_WHAT IS BEING ASKED_
Please start at the first line of the records beneath and quote each line exactly, ending with the line containing "intros HA Hwf.".

───── DATA FOR THE TASK

Lemma rx_in_order (w : bool) :
  A <= N -> (has (m_flags m) TCP_FIN = true -> w = true) ->
  wp (tcp_rx_append_text m ;;; let! x := run_drain w (w && has (m_flags m) TCP_FIN) in ret (true, fst x, snd x))
    (fun x c' _ => text_done c c' B N (reach N (N + rcv_wnd (pcb c)) A L) (fst (fst x)) (snd (fst x)) (snd x)) c.
Proof.
  intros HA Hwf. destruct Hre as [Hat Hb HB Ho Hl Hw Hs Hroom Hhd Hex]. pose proof Hat as [Hn Hwn].
  pose proof (ca_seg _ _ _ Hca) as [_ _ _ Hp]. unfold overlaps in Hov.
  set (R := N + rcv_wnd (pcb c)) in *. wp_step.
  eapply wp_mono; [apply (append_spec m A L c N (ca_seg _ _ _ Hca) Hat); [lia|exact Hfin]|].
  intros _ c1 e (-> & m' & _ & Hd & ->). fold R in Hd |- *. set (N1 := Z.min (A + L) R) in *.
  replace (received c N N1 m') with (advance c N1 R [m'])
    by (unfold received, advance; by replace (rcv_wnd (pcb c) - (N1 - N)) with (R - N1) by lia).
  assert (m_data m' = stream_to N N1) as Hd' by (rewrite Hd; apply (carries_clip _ _ _ N R Hca); (done || lia)).
  destruct (carries_closed _ _ _ N R Hca) as [Ec Ec1]; [lia|lia|done|]. fold N1 in Ec1.
  pose proof (upto_le N). assert (upto N <= upto N1) by (apply upto_mono; lia). wp_step. eapply wp_mono; [apply (run_drain_spec _ B N1 ps _ _ N)|]; simpl; try done; try lia.
  - apply advance_at. unfold MAX_WND in *. lia.
  - unfold bytes in *. rewrite fmap_app, concat_app, Hb. simpl. rewrite app_nil_r, Hd'. apply stream_to_app. lia.
  - by replace (N1 + (R - N1)) with R by lia.
  - by apply prefix_app_r.
  - intros _ E. by apply app_eq_nil in E as [_ ?].
  - intros _ E. by apply app_eq_nil in E as [_ ?].
  - intros x c' e' (N' & ps' & HN' & HR' & Hre' & Ef & Hbl & Hwk). wp_step. simpl. split.
    + exists N', ps'. split_and!; [lia|unfold reach; fold R; case_match; lia|lia|done|]. rewrite Ef, Ec, Ec1, andb_true_r.
      destruct (has (m_flags m) TCP_FIN) eqn:Hf; simpl.
      * rewrite Hwf by done. simpl. symmetry. apply (closed_mono N1); [lia|done].
      * by rewrite andb_false_r, andb_true_r.
    + done.
    + auto.
Qed.

Lemma rx_out_of_order :
  N < A ->
  wp (match ooo_insert m (reverse (rxq_ooo c)) with
      | None => ret (false, false, false)
      | Some r =>
          modify (fun c => c <| rxq_ooo := reverse r |> <| rxq_ooo_len := rxq_ooo_len c + 1 |>) ;;;
          let! x := run_drain false false in ret (true, fst x, snd x)
      end)
    (fun x c' _ => text_done c c' B N (reach N (N + rcv_wnd (pcb c)) A L) (fst (fst x)) (snd (fst x)) (snd x)) c.
Proof.
  intros HA. pose proof Hre as [Hat Hb HB Ho Hl Hw Hs Hroom Hhd Hex]. pose proof Hat as [Hn Hwn].
  unfold reach. rewrite (proj2 (Z.leb_gt A N)) by done. pose proof (ca_seg _ _ _ Hca) as [_ _ _ Hp]. unfold overlaps in Hov.
  set (R := N + rcv_wnd (pcb c)) in *. set (x := (m, (A, L))).
  assert (waits R N x) as Hx by (split; unfold p_start, p_end; simpl; [done|lia|lia|done]).
  pose proof (insert_spec R N x ltac:(lia) Hx (reverse ps)) as Hi. rewrite Ho, <- fmap_reverse.
  change m with (fst x). destruct (ooo_insert (fst x) (fst <$> reverse ps)) as [r|]; [|wp_step; by eapply reassembling_same].
  destruct Hi as (rps' & -> & Hp' & Hs'); [by apply Forall_reverse|by apply StronglySorted_reverse|].
  do 2 wp_step. wp_step. eapply wp_mono; [apply (run_drain_spec _ B N (reverse rps') _ _ N)|]; simpl; try done; try lia.
  - by rewrite fmap_reverse.
  - rewrite Hl, length_reverse, Hp'. simpl. rewrite length_reverse. lia.
  - fold R. rewrite reverse_Permutation, Hp'. constructor; [done|]. by apply Forall_reverse.
  - apply StronglySorted_reverse. by rewrite reverse_involutive.
  - intros y c' e' (N' & ps' & HN' & HR' & Hre' & Ef & Hbl & Hwk). wp_step. simpl. split; [|done|auto].
    exists N', ps'. simpl in *. auto 6.
Qed.

Lemma tcp_rx_text_spec :
  wp (tcp_rx_text m) (fun x c' _ => text_done c c' B N (reach N (N + rcv_wnd (pcb c)) A L) (fst (fst x)) (snd (fst x)) (snd x)) c.
Proof.
  pose proof Hre as [Hat _ _ _ _ _ _ _ _ _]. pose proof Hat as [Hn Hwn]. pose proof (ca_seg _ _ _ Hca) as [Hsq _ _ Hp].
  unfold overlaps in Hov. unfold MAX_WND, MAX_SEG in *. unfold tcp_rx_text. do 2 wp_step.
  destruct (Z.eqb_spec (rcv_wnd (pcb c)) 0) as [E|E]; [lia|]. rewrite Hsq, Hn, lte_counters by lia.
  destruct (Z.leb_spec A N).
  - apply rx_in_order; [done|]. intros Hf. apply orb_true_iff. left. by apply has_lor.
  - destruct (rxq_ooo_len c >=? TCP_OOO_MAX_SIZE); [|by apply rx_out_of_order].
    wp_step. unfold reach. rewrite (proj2 (Z.leb_gt A N)) by lia. by eapply reassembling_same.
Qed.
End Text.
End Stream.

──────────

_ANSWER TO THIS TASK_
Lemma rx_in_order (w : bool) :
  A <= N -> (has (m_flags m) TCP_FIN = true -> w = true) ->
  wp (tcp_rx_append_text m ;;; let! x := run_drain w (w && has (m_flags m) TCP_FIN) in ret (true, fst x, snd x))
    (fun x c' _ => text_done c c' B N (reach N (N + rcv_wnd (pcb c)) A L) (fst (fst x)) (snd (fst x)) (snd x)) c.
Proof.
  intros HA Hwf. destruct Hre as [Hat Hb HB Ho Hl Hw Hs Hroom Hhd Hex]. pose proof Hat as [Hn Hwn].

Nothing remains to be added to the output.